**TO DO:**
How do the lines below between the ones holding "destruct (splitLoop_inv eps" and "None (Segment.nextArray h)", inclusive, read? Give them again exactly, with no other lines.

** Opening DATASET RECORDS block **

Lemma insert_sorted_In {A} (cmp : A -> A -> Z) (x p : A) (l : list A) :
  In p (insert_sorted cmp x l) <-> p = x \/ In p l.
Proof.
  induction l as [|y l IH]; simpl; [intuition|].
  destruct (0 <? cmp y x)%Z; simpl; [intuition|]. rewrite IH. intuition.
Qed.

Lemma sort_In {A} (cmp : A -> A -> Z) (p : A) (l : list A) :
  In p (sort cmp l) <-> In p l.
Proof.
  unfold sort.
  assert (G : forall acc,
             In p (fold_left (fun acc x => insert_sorted cmp x acc) l acc)
             <-> In p l \/ In p acc).
  { induction l as [|x l IH]; intros acc; simpl; [intuition|].
    rewrite IH, insert_sorted_In. intuition. }
  rewrite G. simpl. intuition.
Qed.

Lemma dropRepeats_In (eps : Q) (before p : Point) (pts : list Point) :
  In p (Segment.dropRepeats eps before pts) -> In p pts.
Proof.
  revert before. induction pts as [|pt rest IH]; intros before; simpl;
    [auto|].
  destruct (SweepEvent.comparePoints eps before pt =? 0)%Z; simpl.
  - intros H. right. eapply IH; eauto.
  - intros [->|H]; [now left|]. right. eapply IH; eauto.
Qed.

Lemma sortedUnique_In (eps : Q) (p : Point) (pts : list Point) :
  In p (Segment.sortedUnique eps pts) -> In p pts.
Proof.
  unfold Segment.sortedUnique. intros H.
  apply (sort_In (SweepEvent.comparePoints eps)).
  destruct (sort (SweepEvent.comparePoints eps) pts) as [|pt rest];
    [destruct H|].
  destruct H as [->|H]; [now left|]. right. eapply dropRepeats_In; eauto.
Qed.

(** What a run of [split] that returns went through at its first step. *)
Lemma splitLoop_inv (eps : Q) (fuel this : nat) (pts : list Point)
    (h h' : Segment.Heap) (events : list SweepEvent.SweepEvent) :
  Segment.splitLoop eps fuel this pts h = Return (events, h') ->
  exists fuel' s pt rest,
    fuel = S fuel' /\
    Segment.segments h !! this = Some s /\
    arePointsEqual eps (SweepEvent.point (Segment.leftSE s))
      (SweepEvent.point (Segment.rightSE s)) = false /\
    Segment.sortedUnique eps pts = pt :: rest /\
    existsb (Segment.isAnEndpoint eps s) (pt :: rest) = false.
Proof.
  destruct fuel as [|fuel']; [discriminate|]. simpl.
  unfold Segment.bind at 1, Segment.getSegment at 1.
  destruct (Segment.segments h !! this) as [s|] eqn:Hs; [|discriminate].
  destruct (existsb (Segment.isAnEndpoint eps s)
              (Segment.sortedUnique eps pts)) eqn:EX; [discriminate|].
  destruct (Segment.sortedUnique eps pts) as [|pt rest]; [discriminate|].
  unfold Segment.bind at 1, Segment.clone, Segment.bind at 1,
    Segment.getSegment at 1.
  rewrite Hs. unfold Segment.constructor.
  destruct (arePointsEqual eps (SweepEvent.point (Segment.leftSE s))
              (SweepEvent.point (Segment.rightSE s))) eqn:NE;
    [discriminate|].
  intros _. exists fuel', s, pt, rest. auto.
Qed.

Lemma splitLoop_outcome (eps : Q) (fuel : nat) :
  forall (this : nat) (pts : list Point) (h h' : Segment.Heap)
         (events : list SweepEvent.SweepEvent) (s : Segment.Segment),
    Segment.splitLoop eps fuel this pts h = Return (events, h') ->
    Segment.segments h !! this = Some s ->
    (this < Segment.nextSegment h)%nat ->
    exists pt rest,
      Segment.sortedUnique eps pts = pt :: rest /\
      splitOutcome h this s pts pt events h'.
Proof.
  induction fuel as [|fuel IH]; intros this pts h h' events s Hrun Hs Hlt;
    [discriminate Hrun|].
  destruct (splitLoop_inv eps _ _ _ _ _ _ Hrun)
    as (fuel' & s0 & pt & rest & [= <-] & Hs0 & NE & SU & EX).
  rewrite Hs in Hs0. injection Hs0 as <-.
  assert (Hne : this <> Segment.nextSegment h) by lia.
  rewrite (splitLoop_step eps fuel this pts h s pt rest Hs Hne NE SU EX)
    in Hrun.
  cbv zeta in Hrun.
  exists pt, rest. split; [exact SU|].
  pose proof (sortedUnique_length eps pts) as LEN. rewrite SU in LEN.
  simpl in LEN.
  assert (PT : In pt pts).
  { apply (sortedUnique_In eps). rewrite SU. now left. }
  set (n := Segment.nextSegment h) in *.
  assert (L1this : Segment.segments (splitOnce h this s pt) !! this
                   = Some (Segment.set_rightSE
                             (SweepEvent.mkSweepEvent
                                (S (S (S (Segment.nextEvent h)))) pt this) s)).
  { unfold splitOnce. simpl. apply lookup_insert_eq. }
  assert (L1new : Segment.segments (splitOnce h this s pt) !! n
                  = Some (Segment.mkSegment n (Segment.ringIn s) None
                            (SweepEvent.mkSweepEvent
                               (S (S (Segment.nextEvent h))) pt n)
                            (SweepEvent.mkSweepEvent
                               (SweepEvent.eid (Segment.rightSE s))
                               (SweepEvent.point (Segment.rightSE s)) n)
                            None (Segment.nextArray h) Segment.emptyCache)).
  { unfold splitOnce. simpl. rewrite lookup_insert_ne by congruence.
    apply lookup_insert_eq. }
  assert (L1old : forall i, i <> this -> (i < n)%nat ->
            Segment.segments (splitOnce h this s pt) !! i
            = Segment.segments h !! i).
  { intros i Hi Hi'. unfold splitOnce. simpl.
    rewrite !lookup_insert_ne by (congruence || (unfold n in *; lia)).
    reflexivity. }
  assert (A1new : Segment.arrays (splitOnce h this s pt)
                    !! Segment.nextArray h = Some [n]).
  { unfold splitOnce. simpl. apply lookup_insert_eq. }
  assert (A1old : forall r, (r < Segment.nextArray h)%nat ->
            Segment.arrays (splitOnce h this s pt) !! r
            = Segment.arrays h !! r).
  { intros r Hr. unfold splitOnce. simpl.
    rewrite lookup_insert_ne by lia. reflexivity. }
  destruct (0 <? length rest)%nat eqn:Hrest.
  - (* further points *)
    unfold Segment.bind in Hrun.
    destruct (Segment.splitLoop eps fuel n rest (splitOnce h this s pt))
      as [[more h2]| |] eqn:Hrec; [|discriminate..].
    injection Hrun as <- <-.
    destruct (IH n rest _ _ _ _ Hrec L1new) as (pt' & rest' & SU' & OUT).
    { unfold splitOnce. simpl. fold n. lia. }
    unfold splitOutcome in OUT. cbv zeta in OUT.
    destruct OUT as (k & Hk & Nx & Len & Pts & New & Join & Last & Rcv
                     & Oth & Arr & ArrN).
    assert (N1 : Segment.nextSegment (splitOnce h this s pt) = S n)
      by reflexivity.
    assert (NA1 : Segment.nextArray (splitOnce h this s pt)
                  = S (Segment.nextArray h)) by reflexivity.
    rewrite N1 in Nx, New, Join, Last, Oth. rewrite NA1 in Arr, ArrN.
    simpl Segment.ringIn in New.
    unfold splitOutcome. cbv zeta. fold n. exists (S k). split_and!.
    + lia.
    + lia.
    + rewrite Nx. lia.
    + simpl. rewrite Len. lia.
    + intros e [<-|[<-|He]]; simpl; auto.
      apply (sortedUnique_In eps). rewrite SU. right. now apply Pts.
    + intros i Hi. destruct (decide (i = n)) as [->|Hn].
      * eexists. split; [exact Rcv|]. simpl. repeat split; auto.
        rewrite Arr; [exact A1new|lia].
      * destruct (New i) as (t & T1 & T2 & T3 & T4 & T5 & T6); [lia|].
        exists t. repeat split; auto.
    + change (seq n (S k)) with (n :: seq (S n) k). simpl. split; [|exact Join].
      eexists. eexists.
      split; [rewrite Oth by lia; exact L1this|].
      split; [exact Rcv|reflexivity].
    + destruct Last as (t & T1 & T2). exists t.
      replace (n + S k - 1)%nat with (S n + k - 1)%nat by lia.
      simpl in T2. auto.
    + rewrite Oth by lia. exact L1this.
    + intros i Hi Hi'. rewrite Oth by lia. now apply L1old.
    + intros r Hr. rewrite Arr by lia. now apply A1old.
    + lia.
  - (* the last point *)
    injection Hrun as <- <-.
    unfold splitOutcome. cbv zeta. fold n. exists 1%nat. split_and!.
    + lia.
    + lia.
    + unfold splitOnce. simpl. fold n. lia.
    + reflexivity.
    + intros e [<-|[<-|[]]]; simpl; auto.
    + intros i Hi. assert (i = n) as -> by lia.
      eexists. split; [exact L1new|]. simpl. repeat split; auto.
    + simpl. split; [|exact I]. eexists. eexists.
      split; [exact L1this|]. split; [exact L1new|reflexivity].
    + eexists. replace (n + 1 - 1)%nat with n by lia.
      split; [exact L1new|reflexivity].
    + exact L1this.
    + exact L1old.
    + exact A1old.
    + unfold splitOnce. simpl. lia.
Qed.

** Closing DATASET RECORDS block **

**REPLY TO THE TASK:**
  destruct (splitLoop_inv eps _ _ _ _ _ _ Hrun)
    as (fuel' & s0 & pt & rest & [= <-] & Hs0 & NE & SU & EX).
  rewrite Hs in Hs0. injection Hs0 as <-.
  assert (Hne : this <> Segment.nextSegment h) by lia.
  rewrite (splitLoop_step eps fuel this pts h s pt rest Hs Hne NE SU EX)
    in Hrun.
  cbv zeta in Hrun.
  exists pt, rest. split; [exact SU|].
  pose proof (sortedUnique_length eps pts) as LEN. rewrite SU in LEN.
  simpl in LEN.
  assert (PT : In pt pts).
  { apply (sortedUnique_In eps). rewrite SU. now left. }
  set (n := Segment.nextSegment h) in *.
  assert (L1this : Segment.segments (splitOnce h this s pt) !! this
                   = Some (Segment.set_rightSE
                             (SweepEvent.mkSweepEvent
                                (S (S (S (Segment.nextEvent h)))) pt this) s)).
  { unfold splitOnce. simpl. apply lookup_insert_eq. }
  assert (L1new : Segment.segments (splitOnce h this s pt) !! n
                  = Some (Segment.mkSegment n (Segment.ringIn s) None
                            (SweepEvent.mkSweepEvent
                               (S (S (Segment.nextEvent h))) pt n)
                            (SweepEvent.mkSweepEvent
                               (SweepEvent.eid (Segment.rightSE s))
                               (SweepEvent.point (Segment.rightSE s)) n)
                            None (Segment.nextArray h) Segment.emptyCache)).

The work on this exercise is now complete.